国内インターネット企業の先駆者であり、時代とともに拡大を続けてきたヤフー株式会社。再び大胆な若返りを図った経営陣の一角として、CFOのバトンを受け取った坂上亮介氏。
モバイルペイメントを含む金融事業の本格展開、グループ内の資本再編など、大きな転換期を牽引する同氏のキャリアストーリーを伺った。

※インタビュアー/株式会社Widge 代表取締役 柳橋貴之

それは、人事的には何を意図されていたのでしょうか?

今思えば、辞めなさいっていうことだったんじゃないですかね(笑)。でも、そうしたら急に「東京に行くか?」って言われて。

そこで東京からの呼び出しがあったのですね。

いわゆるトラブルプロジェクトが非常に多い時代だったので、「そんなに文句を言うなら東京に連れて行ってトラブル対応の下働きでもさせてしまえ」っていう感じだったんじゃないですかね(笑)。
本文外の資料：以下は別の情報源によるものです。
(** One upcall counts the delivery and raises [done] when the count
    is the target; it never lowers it. *)
Lemma stability_callback_effect st sender_id now st' :
  callback st sender_id now = Ok st' ->
  num_delivered st' = wrap32 (num_delivered st + 1)
  /\ done st' = (if num_delivered st' =? target then true else done st)
  /\ length (end_times st') = length (end_times st)
  /\ time_index st' =
       (if sender_id =? my_id then wrap32 (time_index st + 1) else time_index st).
Proof.
  unfold stability_callback, delivery_target.
  destruct (sender_id =? my_id).
  - destruct (time_index st <? Z.of_nat (length (end_times st))); [|done].
    simpl. intros [= <-]. simpl. rewrite length_insert.
    repeat split. by destruct (sel =? 0), (sel =? 1).
  - simpl. intros [= <-]. simpl.
    repeat split. by destruct (sel =? 0), (sel =? 1).
Qed.

(** An upcall for another node's message always returns; one for an own
    message returns while [end_times] has a free entry. *)
Lemma stability_callback_returns st sender_id now :
  (sender_id = my_id -> time_index st < Z.of_nat (length (end_times st))) ->
  returns (callback st sender_id now).
Proof.
  intros Hroom. unfold stability_callback.
  destruct (Z.eqb_spec sender_id my_id) as [Hown|_].
  - destruct (Z.ltb_spec (time_index st) (Z.of_nat (length (end_times st))));
      [by eexists | specialize (Hroom Hown); lia].
  - by eexists.
Qed.

(** After [n] deliveries in all, [done] is set exactly if [n] has
    reached the target. *)
Lemma deliver_all_done deliveries : forall st st' (n : nat),
  0 < target < 2 ^ 32 ->
  run st deliveries = Ok st' ->
  num_delivered st = wrap32 (Z.of_nat n) ->
  (done st = true <-> target <= Z.of_nat n) ->
  num_delivered st' = wrap32 (Z.of_nat (n + length deliveries))
  /\ (done st' = true <-> target <= Z.of_nat (n + length deliveries)).
Proof.
  induction deliveries as [|[sender_id now] rest IH];
    intros st st' n Htarget Hrun Hcount Hdone.
  - injection Hrun as <-. by rewrite Nat.add_0_r.
  - simpl in Hrun.
    destruct (callback st sender_id now)
      as [st1| | |] eqn:Hcall; try done.
    apply stability_callback_effect in Hcall as (Hcount1 & Hdone1 & _ & _).
    assert (num_delivered st1 = wrap32 (Z.of_nat (S n))) as Hcount1'.
    { rewrite Hcount1, Hcount. unfold wrap32.
      rewrite Zplus_mod_idemp_l. f_equal. lia. }
    replace (n + length ((sender_id, now) :: rest))%nat
      with (S n + length rest)%nat by (simpl; lia).
    apply (IH st1 st' (S n) Htarget Hrun Hcount1').
    rewrite Hdone1, Hcount1'.
    destruct (Z.eqb_spec (wrap32 (Z.of_nat (S n))) target) as [Heq|Hne].
    + split; [intros _|done].
      rewrite <- Heq. unfold wrap32. apply Z.mod_le; lia.
    + rewrite Hdone. split; [lia|]. intros Hle.
      assert (target <> Z.of_nat (S n)).
      { intros Heq. apply Hne. rewrite Heq in Htarget |- *.
        apply wrap32_small. unfold is_uint32. lia. }
      lia.
Qed.

(** A run returns if [end_times] has room for all the own messages
    among the deliveries. *)
Lemma deliver_all_returns deliveries : forall st (used : nat),
  Z.of_nat (length (end_times st)) < 2 ^ 32 ->
  time_index st = Z.of_nat used ->
  (used + own_deliveries my_id deliveries <= length (end_times st))%nat ->
  returns (run st deliveries).
Proof.
  unfold own_deliveries.
  induction deliveries as [|[sender_id now] rest IH];
    intros st used H32 Hused Hroom.
  - by eexists.
  - simpl.
    rewrite filter_cons in Hroom. simpl in Hroom.
    destruct (stability_callback_returns st sender_id now) as [st1 Hcall].
    { intros ->. rewrite decide_True in Hroom by done. simpl in Hroom. lia. }
    rewrite Hcall. simpl.
    apply stability_callback_effect in Hcall as (_ & _ & Hlen & Hindex).
    destruct (decide (sender_id = my_id)) as [->|Hother].
    + rewrite Z.eqb_refl in Hindex. simpl in Hroom.
      apply (IH st1 (S used)); rewrite ?Hlen; [done| |lia].
      rewrite Hindex, Hused, wrap32_small; [lia|].
      unfold is_uint32. lia.
    + apply Z.eqb_neq in Hother. rewrite Hother in Hindex.
      apply (IH st1 used); rewrite ?Hlen; [done|congruence|lia].
Qed.
Lemma lev_le_max u v : lev u v ≤ Nat.max (length u) (length v).
Proof.
  revert v. induction u as [|x u IHu]; intros v; [simpl; lia|].
  destruct v as [|y v]; [simpl; lia|].
  rewrite lev_cons. specialize (IHu v).
  case_bool_decide; simpl; lia.
Qed.

(** ** Loops and matrix cells *)

Lemma forLoop_invariant {St : Type} (P : nat → St → Prop) body n :
  ∀ lo st,
    P lo st →
    (∀ i st0, lo ≤ i < lo + n → P i st0 →
       ∃ st1, body i st0 = Some st1 ∧ P (S i) st1) →
    ∃ st', forLoop lo n body st = Some st' ∧ P (lo + n) st'.
Proof.
  induction n as [|n IHn]; intros lo st HP Hbody; simpl.
  - exists st. by rewrite Nat.add_0_r.
  - destruct (Hbody lo st) as (st1 & -> & HP1); [lia|done|]. simpl.
    destruct (IHn (S lo) st1 HP1) as (st' & Hrun & HP').
    + intros i st0 Hi. apply Hbody. lia.
    + exists st'. split; [done|]. by replace (lo + S n) with (S lo + n) by lia.
Qed.

Lemma setCell_spec (m : gmap nat (gmap nat nat)) i j v :
  is_Some (m !! i) →
  ∃ m', setCell m i j v = Some m'
        ∧ getCell m' i j = Some v
        ∧ (∀ i' j', (i' = i ∧ j' = j → False) → getCell m' i' j' = getCell m i' j')
        ∧ (∀ i', is_Some (m !! i') → is_Some (m' !! i')).
Proof.
  intros [row Hrow]. unfold setCell, getCell. rewrite Hrow. simpl.
  eexists. split; [done|]. split; [|split].
  - by rewrite lookup_insert_eq; simpl; rewrite lookup_insert_eq.
  - intros i' j' Hne. destruct (decide (i' = i)) as [->|Hi].
    + rewrite lookup_insert_eq, Hrow. simpl.
      apply lookup_insert_ne. intros ->. by apply Hne.
    + by rewrite lookup_insert_ne.
  - intros i' Hi'. destruct (decide (i' = i)) as [->|Hi].
    + by rewrite lookup_insert_eq.
    + by rewrite lookup_insert_ne.
Qed.

Section Matrix.
Variables a b : str.

(** The value cell [(i, j)] must hold: the recurrence on the first [j]
    units of [a] and the first [i] units of [b]. *)
Let cellValue (i j : nat) : nat := lev (rev (take j a)) (rev (take i b)).

(** The cells written so far when the loops reach cell [(i, j)]: the first
    row and column, the rows above [i], and row [i] up to column [j]. *)
Let filled (i j : nat) (m : gmap nat (gmap nat nat)) : Prop :=
  (∀ i', i' ≤ length b → is_Some (m !! i'))
  ∧ ∀ i' j', i' ≤ length b → j' ≤ length a →
      i' < i ∨ j' = 0 ∨ (i' = i ∧ j' < j) →
      getCell m i' j' = Some (cellValue i' j').

Lemma cellValue_row0 j : j ≤ length a → cellValue 0 j = j.
Proof.
  intros Hj. unfold cellValue. rewrite take_0. simpl.
  rewrite lev_nil_r, length_rev, length_take. lia.
Qed.

Lemma cellValue_col0 i : i ≤ length b → cellValue i 0 = i.
Proof.
  intros Hi. unfold cellValue. rewrite take_0. simpl.
  rewrite length_rev, length_take. lia.
Qed.

Lemma cellValue_step i j x y :
  a !! j = Some x → b !! i = Some y →
  cellValue (S i) (S j) =
  if bool_decide (x = y) then cellValue i j
  else S (Nat.min (cellValue i j)
                  (Nat.min (cellValue (S i) j) (cellValue i (S j)))).
Proof.
  intros Ha Hb. unfold cellValue.
  rewrite (take_S_r a j x Ha), (take_S_r b i y Hb), !rev_unit.
  apply lev_cons.
Qed.
Lemma run_fails (c : store_call) (w : world) (e : jserror) :
  reaches_store c = true ->
  store_fails w e ->
  exists w',
    run c w = (Ret {| data := failure_data c;
                      error := Some (default e (threshold_error c w)) |}, w').
Proof.
  intros R F.
  destruct c; cbn [run failure_data threshold_error default reaches_store] in *.
  - now apply select_fails.
  - now apply insert_fails.
  - now apply update_fails.
  - now apply delete_fails.
  - (* DishModel.getAll *) unfold DishModel.getAll. now apply select_fails.
  - (* DishModel.getById *)
    unfold DishModel.getById.
    destruct (select_fails DishModel.tableName "*" (obj [("id", id)]) w e F)
      as (w' & H).
    rewrite (bind_eq_ret _ _ _ _ _ H). unfold ret. cbn. eauto.
  - (* DishModel.create *)
    rewrite (Dish_create_reads _ R). unfold bind. rewrite !now_iso_eq.
    now apply insert_fails.
  - (* DishModel.update *)
    unfold DishModel.update, bind. rewrite now_iso_eq. now apply update_fails.
  - (* DishModel.delete *) unfold DishModel.delete. now apply delete_fails.
  - (* DishModel.getByCategory *)
    unfold DishModel.getByCategory. now apply select_fails.
  - (* DishModel.getFeatured *)
    unfold DishModel.getFeatured. now apply select_fails.
  - (* DishModel.getAvailable *)
    unfold DishModel.getAvailable. now apply select_fails.
  - (* DishModel.search *)
    unfold DishModel.search. eexists. apply (guarded_fails _ (fun d => d) JNull _ _ F).
  - (* ContactModel.create *)
    rewrite (Contact_create_reads _ R). unfold bind. rewrite !now_iso_eq.
    now apply insert_fails.
  - (* ContactModel.getAll *) unfold ContactModel.getAll. now apply select_fails.
  - (* ContactModel.getById *)
    unfold ContactModel.getById.
    destruct (select_fails ContactModel.tableName "*" (obj [("id", id)]) w e F)
      as (w' & H).
    rewrite (bind_eq_ret _ _ _ _ _ H). unfold ret. cbn. eauto.
  - (* ContactModel.updateStatus *)
    unfold ContactModel.updateStatus, bind. rewrite now_iso_eq.
    now apply update_fails.
  - (* ContactModel.delete *) unfold ContactModel.delete. now apply delete_fails.
  - (* ContactModel.getByStatus *)
    unfold ContactModel.getByStatus. now apply select_fails.
  - (* ContactModel.getRecent *)
    unfold ContactModel.getRecent, try_catch, bind, new_Date.
    destruct (days_before _ _) as [t |]; cbn [toISOString default].
    + unfold ret at 1.
      destruct F as [F | F].
      * match goal with
        | |- context [send ?q ?w1] => rewrite (send_rejected q w1 e F)
        end. cbn. eauto.
      * match goal with
        | |- context [send ?q ?w1] => rewrite (send_broken q w1 e F)
        end. cbn. eauto.
    + cbn. eauto.
  - (* ContactModel.search *)
    unfold ContactModel.search. eexists. apply (guarded_fails _ (fun d => d) JNull _ _ F).
Qed.



(** ** [parseInt] reads back what [Number::toString] prints *)

Lemma is_decimal_cases (c : ascii) :
  is_decimal c = true ->
  c = "0"%char \/ c = "1"%char \/ c = "2"%char \/ c = "3"%char \/ c = "4"%char
  \/ c = "5"%char \/ c = "6"%char \/ c = "7"%char \/ c = "8"%char \/ c = "9"%char.
Proof.
  destruct c as [[] [] [] [] [] [] [] []]; vm_compute; intros H;
    try discriminate H; tauto.
Qed.

Lemma digit_value_decimal (c : ascii) :
  is_decimal c = true -> digit_value 10 c = Some (char_code c - 48).
Proof.
  intros H. destruct (is_decimal_cases c H) as [-> | [-> | [-> | [-> | [-> |
    [-> | [-> | [-> | [-> | ->]]]]]]]]]; reflexivity.
Qed.

Lemma digit_char_decimal (d : Z) :
  0 <= d < 10 ->
  is_decimal (digit_char d) = true /\ char_code (digit_char d) - 48 = d.
Proof.
  intros H.
  assert (d = 0 \/ d = 1 \/ d = 2 \/ d = 3 \/ d = 4 \/ d = 5 \/ d = 6
          \/ d = 7 \/ d = 8 \/ d = 9) as C by lia.
  destruct C as [-> | [-> | [-> | [-> | [-> | [-> | [-> | [-> | [-> | ->]]]]]]]]];
    split; reflexivity.
Qed.
(** * The in-memory CIM repository of pywbem_mock

    A shallow embedding of [pywbem_mock/_inmemoryrepository.py]:
    the object store [InMemoryObjectStore] and the namespace repository
    [InMemoryRepository], with the Python features they rely on (string
    methods, the two dictionary types, exceptions, object references). *)

From Equations Require Import Equations.
From stdpp Require Import base decidable option list strings.
From Stdlib Require Import Ascii String Bool Lia.

Local Open Scope string_scope.
Local Open Scope list_scope.

(** ** Python strings: [str.lower] and [str.strip] *)

(** [str.lower] on one character.  Names are modelled as strings of 8-bit
    characters; the letters [A]..[Z] are folded, every other character is
    kept. *)
Definition ascii_lower (c : ascii) : ascii :=
  let n := nat_of_ascii c in
  if (65 <=? n)%nat && (n <=? 90)%nat then ascii_of_nat (n + 32) else c.

Fixpoint str_lower (s : string) : string :=
  match s with
  | EmptyString => EmptyString
  | String c s' => String (ascii_lower c) (str_lower s')
  end.

(** Objects that have a [lower()] method, as the keys of a [NocaseDict]
    must. *)
Class Lower (K : Type) := lower : K → K.
#[global] Instance string_lower : Lower string := str_lower.

(** [c in chars] for a character and a string of characters. *)
Fixpoint char_in (c : ascii) (chars : string) : bool :=
  match chars with
  | EmptyString => false
  | String d chars' => bool_decide (c = d) || char_in c chars'
  end.

(** [s.lstrip(chars)]: drop the leading characters that occur in [chars]. *)
Fixpoint lstrip (chars : string) (s : string) : string :=
  match s with
  | EmptyString => EmptyString
  | String c s' => if char_in c chars then lstrip chars s' else s
  end.

(** [s.rstrip(chars)]: drop the trailing characters that occur in [chars]. *)
Fixpoint rstrip (chars : string) (s : string) : string :=
  match s with
  | EmptyString => EmptyString
  | String c s' =>
      match rstrip chars s' with
      | EmptyString => if char_in c chars then EmptyString else String c EmptyString
      | r => String c r
      end
  end.

(** [s.strip(chars)] *)
Definition strip (chars : string) (s : string) : string :=
  rstrip chars (lstrip chars s).

(** Every character of [s] occurs in [chars]. *)
Fixpoint all_in (chars : string) (s : string) : bool :=
  match s with
  | EmptyString => true
  | String c s' => char_in c chars && all_in chars s'
  end.

(** ** Python dictionaries

    Both dictionary types keep their items in insertion order.  An item is
    found by comparing keys after [real_key]: the identity for the built-in
    [dict], [lower] for [NocaseDict]. *)

Section ordered_dict.
Context {K V : Type} `{EqDecision K} (real_key : K → K).

Definition same_key (k k' : K) : bool := bool_decide (real_key k = real_key k').

(** [k in d] *)
Fixpoint od_contains (k : K) (d : list (K * V)) : bool :=
  match d with
  | [] => false
  | (k', _) :: d' => same_key k' k || od_contains k d'
  end.

(** [d[k]]; [None] stands for the [KeyError] of a missing key. *)
Fixpoint od_getitem (k : K) (d : list (K * V)) : option V :=
  match d with
  | [] => None
  | (k', v) :: d' => if same_key k' k then Some v else od_getitem k d'
  end.

(** [d[k] = v]: an existing item is replaced where it stands, a new one is
    appended. *)
Fixpoint od_setitem (k : K) (v : V) (d : list (K * V)) : list (K * V) :=
  match d with
  | [] => [(k, v)]
  | (k', v') :: d' =>
      if same_key k' k then (k, v) :: d' else (k', v') :: od_setitem k v d'
  end.

(** [del d[k]] (for a key that is present) *)
Fixpoint od_delitem (k : K) (d : list (K * V)) : list (K * V) :=
  match d with
  | [] => []
  | (k', v') :: d' =>
      if same_key k' k then od_delitem k d' else (k', v') :: od_delitem k d'
  end.

(** [len(d)] *)
Definition od_len (d : list (K * V)) : nat := List.length d.

(** [list(d)]: the keys as they were given, in order. *)
Definition od_keys (d : list (K * V)) : list K := d.*1.
End ordered_dict.

(** The built-in [dict]: keys are compared with [==]. *)
Definition dict (K V : Type) : Type := list (K * V).

(** Modelled from the spec: [pywbem._nocasedict.NocaseDict] is not among the
    sources.  It is a dictionary with case-insensitive keys: keys are folded
    to a normalized case for every comparison, while the key as it was given
    is what the dictionary stores and iterates over. *)
Definition NocaseDict (K V : Type) : Type := list (K * V).

(** ** Python types, exceptions and the evaluation monad *)

(** The classes that can be handed to an object store or found on an object:
    the three CIM object classes and any other class, known by its name. *)
Inductive pytype :=
  | CIMClass
  | CIMInstance
  | CIMQualifierDeclaration
  | OtherType (type_name : string).

#[global] Instance pytype_eq_dec : EqDecision pytype.
Proof. solve_decision. Defined.

(** [t.__name__] *)
Definition __name__ (t : pytype) : string :=
  match t with
  | CIMClass => "CIMClass"
  | CIMInstance => "CIMInstance"
  | CIMQualifierDeclaration => "CIMQualifierDeclaration"
  | OtherType n => n
  end.

(** The arguments of the exceptions the module raises, one constructor per
    message template, with the values formatted into it. *)
Inductive message (K : Type) :=
  | not_in_object_store (name : K) (cim_object_type : pytype)
      (* '{} not in {} object store' *)
  | already_in_object_store (name : K) (cim_object_type : pytype)
      (* '{} already in {} object store' *)
  | invalid_input_parameter (cim_object_type : pytype)
      (* "InMemoryObjectStore: Invalid input parameter {}." *)
  | namespace_must_not_be_None
      (* "Namespace argument must not be None" *)
  | namespace_does_not_exist (namespace : string)
      (* 'Namespace {} does not exist in repository' *)
  | namespace_already_in_repository (namespace : string)
      (* 'Namespace {} already in repository' *)
  | namespace_not_empty (namespace : string)
      (* 'Namespace {} removal invalid. Namespace not empty' *)
  | namespace_None_not_permitted
      (* "Namespace None not permitted." *)
  | missing_key
      (* the argument of the KeyError of a dictionary lookup *)
  | no_attribute (attr : string).
      (* "'NoneType' object has no attribute '{}'" *)
Arguments not_in_object_store {K}.
Arguments already_in_object_store {K}.
Arguments invalid_input_parameter {K}.
Arguments namespace_must_not_be_None {K}.
Arguments namespace_does_not_exist {K}.
Arguments namespace_already_in_repository {K}.
Arguments namespace_not_empty {K}.
Arguments namespace_None_not_permitted {K}.
Arguments missing_key {K}.
Arguments no_attribute {K}.

(** Python exceptions, by class. *)
Inductive exception (K : Type) :=
  | KeyError (args : message K)
  | ValueError (args : message K)
  | AssertionError (args : option (message K))
  | AttributeError (args : message K).
Arguments KeyError {K}.
Arguments ValueError {K}.
Arguments AssertionError {K}.
Arguments AttributeError {K}.

Definition is_KeyError {K} (e : exception K) : bool :=
  match e with KeyError _ => true | _ => false end.
Definition is_ValueError {K} (e : exception K) : bool :=
  match e with ValueError _ => true | _ => false end.

(** The outcome of a call: a returned value, a raised exception, or [Stuck]
    where the model has no value for what the program goes on with: a
    reference that denotes no object is followed (which no Python program can
    do: the heap model below has such references, Python has not), or an
    [InMemoryObjectStore] object without its dictionary is put where the
    model keeps a store (see [initialized] below). *)
Inductive outcome (K A : Type) :=
  | Return (a : A)
  | Raise (e : exception K)
  | Stuck.
Arguments Return {K A}.
Arguments Raise {K A}.
Arguments Stuck {K A}.

(** A call runs in a state [S], which it may change before it returns or
    raises. *)
Definition M (K S A : Type) : Type := S → outcome K A * S.

(** The constant [__debug__] of the interpreter: [True] unless Python was
    started with [-O], which compiles the [assert] statements away. *)
Class Assertions := __debug__ : bool.

(** The interpreter as it is started by default, and under [-O]. *)
Definition assertions_on : Assertions := true.
Definition assertions_off : Assertions := false.

Section monad.
Context {K S : Type} {python : Assertions}.

Definition ret {A} (a : A) : M K S A := λ s, (Return a, s).

Definition bind {A B} (m : M K S A) (f : A → M K S B) : M K S B :=
  λ s, match m s with
       | (Return a, s') => f a s'
       | (Raise e, s') => (Raise e, s')
       | (Stuck, s') => (Stuck, s')
       end.

Definition raise {A} (e : exception K) : M K S A := λ s, (Raise e, s).

Definition gets {A} (f : S → A) : M K S A := λ s, (Return (f s), s).

Definition modify (f : S → S) : M K S unit := λ s, (Return tt, f s).

(** [assert b], which is [if __debug__: if not b: raise AssertionError] *)
Definition assert_ (b : bool) : M K S unit :=
  if __debug__ then
    if b then ret tt else raise (AssertionError None)
  else ret tt.

(** [assert b, msg], which is
    [if __debug__: if not b: raise AssertionError(msg)] *)
Definition assert_msg (b : bool) (msg : message K) : M K S unit :=
  if __debug__ then
    if b then ret tt else raise (AssertionError (Some msg))
  else ret tt.

(** [a or b], evaluated left to right *)
Definition or_ (a b : M K S bool) : M K S bool :=
  bind a (λ x, if x then ret true else b).
End monad.

Notation "'do' x <- m ; k" := (bind m (λ x, k))
  (at level 10, x name, m at level 100, k at level 200).

(** [raised m s P]: the call [m] in state [s] raises an exception that
    satisfies [P]. *)
Definition raised {K S A} (m : M K S A) (s : S) (P : exception K → bool) : bool :=
  match m s with
  | (Raise e, _) => P e
  | _ => false
  end.

(** [returned m s]: the call returns a value. *)
Definition returned {K S A} (m : M K S A) (s : S) : bool :=
  match m s with
  | (Return _, _) => true
  | _ => false
  end.


(** ** Objects and references *)

(** A Python object: its class and its attributes.  Attribute values are
    kept as text; the stores never look inside an object. *)
Record PyObject := { ob_type : pytype; ob_dict : list (string * string) }.

#[global] Instance PyObject_eq_dec : EqDecision PyObject.
Proof. solve_decision. Defined.

(** Objects live in a heap and are passed around by reference: two
    references are the same object exactly when they are equal, and an
    assignment to an attribute of [o] is an update of the heap at [o]. *)
Abbreviation ref := nat.
Abbreviation heap := (list PyObject).

(** [o.attr = ...]: any change to the object behind [o] replaces its heap
    cell. *)
Definition mutate (o : ref) (v : PyObject) (h : heap) : heap := <[o := v]> h.

(** [isinstance(o, t)] (the three CIM classes have no subclasses) *)
Definition isinstance (h : heap) (o : ref) (t : pytype) : bool :=
  match h !! o with
  | Some v => bool_decide (ob_type v = t)
  | None => false
  end.

Section object_store.
Context {K : Type} `{EqDecision K} `{Lower K} {python : Assertions}.
Lemma loop_same_world (self self' : t) (n : nat) (l : locals) (pos : nat) :
  xdim self' = xdim self -> ydim self' = ydim self ->
  loop entropy n self' l pos = loop entropy n self l pos.
Proof.
  intros Hx Hy. revert l pos. induction n as [| n IH]; intros l pos; [reflexivity |].
  cbn [loop]. unfold bind. rewrite (loop_body_same_world self self' l pos Hx Hy).
  destruct (loop_body entropy self l pos) as [[[l1 | l1] pos1] | e |];
    [apply IH | reflexivity | reflexivity | reflexivity].
Qed.

(** X14.  The place and the number of landing zones play no part in the
    profile: two terrain objects of the same dimensions, at least 10 wide,
    get the same points from the same random draws, and the generation
    leaves both attributes as they were. *)
Theorem profile_ignores_place_and_zones
    (where_ where_' : string) (zones zones' xdim ydim : Z) (pos : nat) :
  (10 <= xdim)%Z ->
  exists pts pos',
    get_terrain entropy (mk where_ None zones xdim ydim) pos
    = Return (Some pts, mk where_ (Some pts) zones xdim ydim, pos') /\
    get_terrain entropy (mk where_' None zones' xdim ydim) pos
    = Return (Some pts, mk where_' (Some pts) zones' xdim ydim, pos').
Proof.
  intros Hx.
  destruct (@_gen_terrain_returns entropy (mk where_ None zones xdim ydim) pos Hx)
    as (rest & pos' & E).
  eexists _, pos'. unfold get_terrain, bind. cbn [terrain].
  assert (E' : _gen_terrain entropy (mk where_' None zones' xdim ydim) pos
               = match _gen_terrain entropy (mk where_ None zones xdim ydim) pos with
                 | Return (s, p) =>
                     Return (mk where_' (terrain s) zones' xdim ydim, p)
                 | Raise e => Raise e
                 | OutOfFuel => OutOfFuel
                 end).
  { unfold _gen_terrain, bind. cbn [Terrain.xdim Terrain.ydim].
    destruct (randint entropy 10 xdim pos) as [[a p1] | e |]; try reflexivity.
    destruct (randint entropy 10 xdim p1) as [[b p2] | e |]; try reflexivity.
    destruct (list_pop0 (list_sort [a; b])) as [[next others] | e |];
      try reflexivity.
    unfold loop_bound. cbn [Terrain.xdim].
    rewrite (@loop_same_world (mk where_ None zones xdim ydim)
               (mk where_' None zones' xdim ydim)); [| reflexivity | reflexivity].
    match goal with
    | |- context [loop entropy ?n ?s ?l ?p] =>
        destruct (loop entropy n s l p) as [[l1 q1] | e |]; reflexivity
    end. }
  rewrite E', E. cbn [terrain set_terrain type landing_zones Terrain.xdim Terrain.ydim].
  split; reflexivity.
Qed.
(** A step ends with a value or with a signal: a Python exception, or one
    of Streamlit's two script-control signals ([st.stop()] and
    [st.experimental_rerun()]), which [except Exception] does not catch. *)
Inductive signal :=
| Raise (e : exn)
| StopScript
| RerunScript.

Definition M (A : Type) : Type := RunState -> (signal + A) * RunState.

Definition ret {A} (a : A) : M A := fun s => (inr a, s).

Definition bind {A B} (m : M A) (k : A -> M B) : M B :=
  fun s =>
    match m s with
    | (inr a, s') => k a s'
    | (inl sig, s') => (inl sig, s')
    end.

Declare Scope run_scope.
Delimit Scope run_scope with run.
Notation "x <- c ;; k" := (bind c (fun x => k))
  (at level 61, c at next level, right associativity) : run_scope.
Notation "c ;; k" := (bind c (fun _ => k))
  (at level 61, right associativity) : run_scope.
Local Open Scope run_scope.

Definition log (e : event) (s : RunState) : RunState :=
  {| trace := trace s ++ [e]; text_box := text_box s; clicked := clicked s;
     instantiated := instantiated s; ticks := ticks s |}.

Definition emit (e : event) : M unit := fun s => (inr tt, log e s).

Definition throw {A} (sig : signal) : M A := fun s => (inl sig, s).

Definition when (c : bool) (m : M unit) : M unit := if c then m else ret tt.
そんな感じで、2人とも東京へ放り込まれた感じでした(笑)。

比較的そういった案件が多かったのですね。

基本的には、そういったプロジェクトには、社内のエース格の人達が集まってきて、火消しをしていくんですよ。その中に、訳も分からず入ってきた2年目二人…というような構図でしたね。

逆に、そのような優秀な方々と一緒に仕事をしていくことで、いろいろと勉強になったこともあったのでは?

本当にそうでしたね。5~6年そのような環境でやっていましたが、大変なプロジェクトばかりなので、逆にどんどん吸収できているなとか、成長しているなという実感がとてもありましたね。

徐々にチームを率いる立場にもなっていくと思います。

そうですね。20代後半になってくると、(メンバーを抱えて)自らが責任者として遂行するようになりましたし、コンサル会社や他のベンダーとコラボしながら動いたりとか、そういった動き方になってきましたね。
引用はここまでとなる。